━━━ DATASET EXCERPTS

Lemma find_empty_works d L cs cells c ids : holding d L cs cells → cs !! c = Some ids → ∀ fuel b i pos,
  infos c ids !! b = Some i → (pos ≤ cap)%nat → ((length ids - b) * S cap + (cap - pos) + 2 ≤ fuel)%nat →
  ends (find_empty grows fuel i pos d) (λ d' '(i', pos'), empty_place d' L c i' pos' ∧ indexHeader d' = indexHeader d).
Proof.
  intros Hhold Hc. pose proof (hl_rep _ _ _ _ Hhold) as Hrep. pose proof cap_bounds as Hcap.
  induction fuel as [|fuel IH]; intros b i pos Hb Hpos Hf; [nia|]. cbn [find_empty].
  destruct (read_chain _ _ _ _ _ _ Hrep _ _ _ _ Hc Hb) as (sl & Hr & Hn & Hh). rewrite st_bind_run, Hr.
  rewrite (ho_valid _ _ Hh pos).
  destruct (bool_decide (pos < cap ∧ is_Some (cells c (b * cap + pos)))%nat || bool_decide (cap ≤ pos)%nat) eqn:Hv.
  2:{ apply orb_false_iff in Hv as [Hv%bool_decide_eq_false Hlt%bool_decide_eq_false]. cbn. split; [|done].
      exists cs, cells, ids, b. split_and!; [done..|lia|]. destruct (cells c _); [|done]. destruct Hv. split; [lia|by eexists]. }
  destruct (decide (cap ≤ S pos)%nat) as [Hlast|Hnext]; [|apply (IH b); [done|lia..]].
  rewrite st_bind_run. cbn [st_get]. rewrite Hn. destruct (next_of_chain _ _ _ _ _ _ Hrep c ids b Hc) as [[E Hj]|[E Hj]].
  - rewrite decide_True by done. apply lookup_ge_None in Hj. rewrite infos_length in Hj.
    pose proof (lookup_lt_Some _ _ _ Hb) as Hb'. rewrite infos_length in Hb'. assert (b = length ids) as -> by lia.
    set (id := Z.of_nat (length (oSlots d))). set (d1 := update_slot i (on_header (set_nextOvfSlotId id)) d).
    eapply ends_bind with (R := λ d' next, next = id ∧ holding d' L (<[c := ids ++ [id]]> cs) cells ∧ indexHeader d' = indexHeader d).
    { rewrite st_bind_run, write_slot_run. eapply ends_bind; [apply push_ovf_works|]. intros d2 _ [-> Hmax].
      destruct (update_slot_lengths i (on_header (set_nextOvfSlotId id)) d) as (_ & El & Eh & _).
      cbn [outcome mret stM_ret]. split_and!; [done|by apply holding_grow; [..|rewrite <- El]|exact Eh]. }
    intros d2 next (-> & Hhold2 & Hh2). assert (<[c := ids ++ [id]]> cs !! c = Some (ids ++ [id])) as Hc2.
    { apply list_lookup_insert_eq. by eapply lookup_lt_Some. }
    assert (infos c (ids ++ [id]) !! S (length ids) = Some (mkSlotInfo id OVF)) as Hi2 by (by rewrite infos_S, list_lookup_middle).
    pose proof (hl_rep _ _ _ _ Hhold2) as Hrep2.
    destruct (read_chain _ _ _ _ _ _ Hrep2 _ _ _ _ Hc2 Hi2) as (sl2 & Hr2 & Hn2 & Hh2').
    rewrite st_bind_run, Hr2, st_bind_run, Hn2.
    assert (next_of (ids ++ [id]) (S (length ids)) = INVALID_OVERFLOW_SLOT_ID) as ->.
    { unfold next_of. rewrite lookup_ge_None_2; [done|]. rewrite length_app. cbn. lia. }
    pose proof (rep_info _ _ _ _ _ _ Hrep2 _ _ _ _ Hc2 Hi2) as Hid. cbn in Hid.
    rewrite dassert_true by (apply bool_decide_eq_true_2, INVALID_big; lia).
    assert (cells c (S (length ids) * cap + 0)%nat = None) as Hnone.
    { apply (ch_end _ _ _ _ (rp_chain _ _ _ _ _ _ Hrep c ids Hc)). lia. }
    destruct fuel as [|fuel]; [lia|]. cbn [find_empty]. rewrite st_bind_run, Hr2, (ho_valid _ _ Hh2' 0), Hnone.
    rewrite bool_decide_eq_false_2 by (intros [_ [? ?]]; done). rewrite bool_decide_eq_false_2 by lia. cbn. split; [|done].
    exists (<[c := ids ++ [id]]> cs), cells, (ids ++ [id]), (S (length ids)). split_and!; [done..|lia|done].
  - rewrite decide_False by done. pose proof (rep_info_range _ _ _ _ _ _ _ _ _ _ Hrep Hc Hj) as [Hr0 Hr1]. cbn in Hr0, Hr1. specialize (Hr1 eq_refl).
    rewrite st_bind_run, st_bind_run, dassert_true by (apply bool_decide_eq_true_2; lia). cbn [mret stM_ret].
    destruct (read_chain _ _ _ _ _ _ Hrep _ _ _ _ Hc Hj) as (sl2 & Hr2 & Hn2 & _). rewrite st_bind_run, Hr2, st_bind_run, Hn2.
    rewrite dassert_true.
    { apply (IH (S b)); [done|lia|]. pose proof (lookup_lt_Some _ _ _ Hj) as Hb'. rewrite infos_length in Hb'.
      replace (length ids - b)%nat with (S (length ids - S b))%nat in Hf by lia. cbn in Hf. lia. }
    apply bool_decide_eq_true_2. intros E2. destruct (next_of_chain _ _ _ _ _ _ Hrep c ids (S b) Hc) as [[E3 _]|[E3 Hj2]]; [congruence|].
    rewrite <- E2 in Hj2. destruct (rep_infos_inj _ _ _ _ _ _ Hrep c c ids ids (S b) (S (S b)) _ Hc Hc Hj Hj2). lia.
Qed.

(** An entry at an empty position. *)
Lemma disk_put_works d L c i pos e : empty_place d L c i pos → disk_state d L →
  getPrimarySlotIdForHash (indexHeader d) (hash (key e)) = Z.of_nat c → Z.of_nat (length (concat L)) < UINT64_MAX →
  ∃ d' L', (write_slot i (put_entry pos e (fingerprint_of (key e))) ≫= λ _, count_entry) d = (d', Ok ()) ∧
    disk_state d' L' ∧ any_place d' L' c i (S pos) ∧ concat L' ≡ₚ e :: concat L ∧ length L' = length L ∧
    ∀ hash, getPrimarySlotIdForHash (indexHeader d') hash = getPrimarySlotIdForHash (indexHeader d) hash.
Proof.
  intros (cs & cells & ids & b & Hhold & Hc & Hb & Hpos & Hnone) [_ [_ Hlevel Hentry] Hn] Hprim Hmax.
  pose proof (hl_contents _ _ _ _ Hhold c ids Hc) as Hl. pose proof (lookup_lt_Some _ _ _ Hl) as Hlt.
  set (put := put_entry pos e (fingerprint_of (key e))). set (q := (b * cap + pos)%nat) in *.
  set (l' := upto (<[q := Some e]> (cells c)) (room ids)).
  assert (l' ≡ₚ e :: upto (cells c) (room ids)) as Hl'.
  { apply upto_put; [done|]. apply lookup_lt_Some in Hb. rewrite infos_length in Hb. unfold room. nia. }
  pose proof (rep_put _ _ _ _ _ _ (hl_rep _ _ _ _ Hhold) c ids b i pos e Hc Hb Hpos) as Hput. fold put q in Hput.
  pose proof (holding_one _ _ _ _ _ _ _ c ids Hhold Hput eq_refl (lookup_lt_Some _ _ _ Hc) Hc) as Hhold1.
  rewrite fn_lookup_insert in Hhold1. fold l' in Hhold1.
  assert (holding (update_slot i put d) (<[c := l']> L) cs (<[c := <[q := Some e]> (cells c)]> (cells))) as Hhold2.
  { apply Hhold1. intros c' Hne. split; [done|by apply fn_lookup_insert_ne]. }
  assert (concat (<[c := l']> L) ≡ₚ e :: concat L) as Hperm.
  { apply (Permutation_app_inv_r (upto (cells c) (room ids))). rewrite (concat_insert_swap _ _ _ _ Hl), Hl'.
    by rewrite <- Permutation_middle. }
  destruct (update_slot_lengths i put d) as (_ & _ & Eh & _).
  eexists _, (<[c := l']> L). split; [rewrite st_bind_run, write_slot_run; done|].
  cbn [indexHeader set_indexHeader]. rewrite Eh, Hn, wrap_id by (unfold in_u, UINT64_MAX in *; lia).
  assert (holding (set_indexHeader (set_indexEntries (Z.of_nat (length (concat L)) + 1) (indexHeader d)) (update_slot i put d))
    (<[c := l']> L) cs (<[c := <[q := Some e]> (cells c)]> cells)) as Hhold3.
  { destruct Hhold2. split; [|done..]. apply rep_set_header; [done|by rewrite Eh]. }
  split_and!; [split|..].
  - by exists cs, (<[c := <[q := Some e]> (cells c)]> cells).
  - cbn. rewrite length_insert. split; [by rewrite length_insert|destruct Hlevel; by split|].
    intros c' es' e' Hc' He'. change (getPrimarySlotIdForHash (indexHeader d) (hash (key e')) = Z.of_nat c').
    destruct (decide (c' = c)) as [->|Hne].
    + rewrite list_lookup_insert_eq in Hc' by done. injection Hc' as <-. rewrite Hl' in He'.
      apply elem_of_cons in He' as [->|He']; [done|by eapply Hentry].
    + rewrite list_lookup_insert_ne in Hc' by done. by eapply Hentry.
  - cbn. rewrite Hperm. cbn. lia.
  - eexists cs, _, ids, b. split_and!; [done..|lia].
  - done.
  - apply length_insert.
  - done.
Qed.

(** ** Entries on their way *)
Definition view_of (h : HashIndexHeader) (e : SlotEntry) : HashIndexEntryView :=
  mkView (getPrimarySlotIdForHash h (hash (key e))) (fingerprint_of (key e)) e.

Section Merge.
Variable h0 : HashIndexHeader.
#[local] Abbreviation slot_of e := (getPrimarySlotIdForHash h0 (hash (key e))).
#[local] Abbreviation views es := (view_of h0 <$> es).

━━━━━━

### TRY IT:
Show the lines above that have the word "room".

### SOLUTION:
  set (l' := upto (<[q := Some e]> (cells c)) (room ids)).
  assert (l' ≡ₚ e :: upto (cells c) (room ids)) as Hl'.
  { apply upto_put; [done|]. apply lookup_lt_Some in Hb. rewrite infos_length in Hb. unfold room. nia. }
  { apply (Permutation_app_inv_r (upto (cells c) (room ids))). rewrite (concat_insert_swap _ _ _ _ Hl), Hl'.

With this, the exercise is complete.